SERVINGS: Makes 1 dozen bars Dozen
  • ¾ cup + 2 tablespoons sugar
  • 1½ cups all purpose flour
  • 1½ cups walnuts
  • 1 teaspoon cinnamon
  • ½ teaspoon salt
  • 1½ sticks (12 tablespoons) unsalted butter, cold
  • 1 egg
  • 2½ cups fresh or frozen raspberries
  • ½ cup slivered almonds (optional)

Preparation

Make the crust: Finely chop walnuts in a food processor. Mix chopped walnuts with flour, ¾ cup sugar, cinnamon, and salt. Cut butter into cubes and work it into the flour/nut mixture as you would with pie dough until the mixture starts to hold together in pea-shaped balls. Add egg and stir until dough holds together. Put dough in the refrigerator (you don’t need to do this, but if you haven’t harvested your raspberries yet, then it is a good idea to keep it cold).
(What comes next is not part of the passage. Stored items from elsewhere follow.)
Lemma resize_cq_spec c k S es mark cqe hw s :
  cq_ok (cq_set_slots c S) k → cq_inv (cq_set_slots c S) k (es ++ [mark]) → Forall (size_ok (cqe_sz c)) (es ++ [mark]) →
  Forall (λ e, cqe_op_own (cqe64_of (cqe_sz c) e) .>> 4 ≠ MLX5_CQE_RESIZE_CQ) es →
  cqe_op_own (cqe64_of (cqe_sz c) mark) .>> 4 = MLX5_CQE_RESIZE_CQ →
  let k' := Z.log2_up (cqe + 1) in
  0 < cqe → k' ≤ 24 → k' ≠ k → Z.of_nat (length es) ≤ 2 ^ k' → (∀ c1, hw c1 = cq_set_slots c1 S) →
  ∃ c' L, mlx5_resize_cq true (λ _, 0) hw c cqe s = Ok (0, c', s) ∧ cq_ok c' k' ∧ cq_inv c' k' L ∧
    Forall2 (same_cqe (cqe_sz c)) es L ∧ cons_index c' = u32 (cons_index c + 1).
Proof.
  intros Hok Hinv Hsize Hop Hmark k' Hc Hk' Hne Hroom Hhw. pose proof Hok as [Hk Hmask Hlen Hcons Hdb].
  cbn [ibv_cqe cq_set_slots c_slots cons_index dbrec] in *.
  pose proof (Z.log2_up_nonneg (cqe + 1)) as Hk0. fold k' in Hk0.
  pose proof (Z.log2_up_spec (cqe + 1) ltac:(lia)) as [_ Hhi]. fold k' in Hhi.
  assert (H24 : ∀ x, x ≤ 24 → 2 ^ x ≤ 16777216) by (intros x Hx; change 16777216 with (2 ^ 24); apply Z.pow_le_mono_r; lia).
  pose proof (H24 k' Hk'). pose proof (H24 k ltac:(lia)).
  assert (Hsz : cqe_sz c = 64 ∨ cqe_sz c = 128) by (apply list.Forall_app in Hsize as [_ Hs]; apply Forall_inv in Hs; apply Hs).
  unfold mlx5_resize_cq. rewrite (proj2 (Z.ltb_ge cqe 0)) by lia.
  rewrite (proj2 (Z.ltb_ge INT_MAX _)) by (unfold INT_MAX; lia). rewrite s32_small by lia.
  unfold align_queue_size. rewrite round_up_spec by lia. fold k'. cbn [res_bind ibv_cqe cq_set_active].
  rewrite Hmask. assert (2 ^ k' ≠ 2 ^ k) by (intros E; apply Hne; apply Z.pow_inj_r in E; lia).
  rewrite s32_small by lia. rewrite (proj2 (Z.eqb_neq _ _)) by lia. unfold mlx5_alloc_cq_buf. cbn [Z.eqb negb].
  set (R := repeat _ _). rewrite Hhw. set (c0 := cq_set_slots _ S).
  assert (Hes : ∀ i e, (es ++ [mark]) !! i = Some e → at_cqe c0 k (cons_index c0 + Z.of_nat i) = Some e ∧
    fresh c0 k (cons_index c0 + Z.of_nat i) e ∧ size_ok (cqe_sz c0) e).
  { intros i e Hi. destruct (cv_new _ _ _ Hinv i e Hi) as [A F]. split; [exact A|]. split; [exact F|].
    rewrite list.Forall_forall in Hsize. apply Hsize. by eapply list_elem_of_lookup_2. }
  assert (Hfull : Z.of_nat (length es) < 2 ^ k).
  { pose proof (cv_fit _ _ _ Hinv) as Hf. rewrite length_app in Hf. cbn in Hf. lia. }
  assert (HR : ring_ok c0 k' R).
  { split; [unfold R; rewrite repeat_length; lia|]. apply list.Forall_forall. intros d Hd.
    apply list_elem_of_In, repeat_spec in Hd. subst d. change (Z.of_nat (length (new_cqe (cqe_sz c))) = cqe_sz c).
    by destruct Hsz as [-> | ->]. }
  destruct s as [l i t u]. free.
  rewrite (resize_copy_spec c0 k' ltac:(lia) k es mark Hk eq_refl eq_refl eq_refl Hes Hop Hmark Hfull HR). cbn [res_bind]. free.
  rewrite mlx5_ilog2_spec, Z.log2_up_pow2 by lia. cbn [res_bind]. set (c' := cq_switch _ _ _).
  assert (Hok' : cq_ok c' k').
  { split; cbn; [lia|done|rewrite put_all_length; apply HR|apply u32_range|done]. }
  rewrite (update_cons_spec k' c' Hok'). cbn [res_bind]. set (c2 := cq_set_dbrec _ _).
  destruct (switched_inv c0 k' ltac:(lia) k es mark Hk Hes R c2 Hroom eq_refl eq_refl eq_refl eq_refl) as [Hi Hs].
  eexists _, _. split; [reflexivity|]. split; [|split; [exact Hi|split; [exact Hs|done]]].
  destruct Hok'. split; try done. cbn. by rewrite length_insert.
Qed.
Go outside and harvest 3 cups of raspberries. Pick some leaves to make tea (steep them in boiling water for 2 minutes). Drink tea and eat a handful of raspberries.

Prepare a 9-by-9-inch baking pan by greasing it and lining it with parchment paper. Preheat oven to 375° F.

Remove dough from the refrigerator and divide it in half. Press half of dough into the bottom of the pan so that it forms a bottom crust about ½-inch thick.

Cover with raspberries and, if using wild ones, sprinkle with remaining sugar. Crumble remaining dough, over the raspberries, covering most of them. Top with slivered almonds. if you want. Bake for 45 to 60 minutes until top is light brown and crisp. Let cool then slice into 12 bars.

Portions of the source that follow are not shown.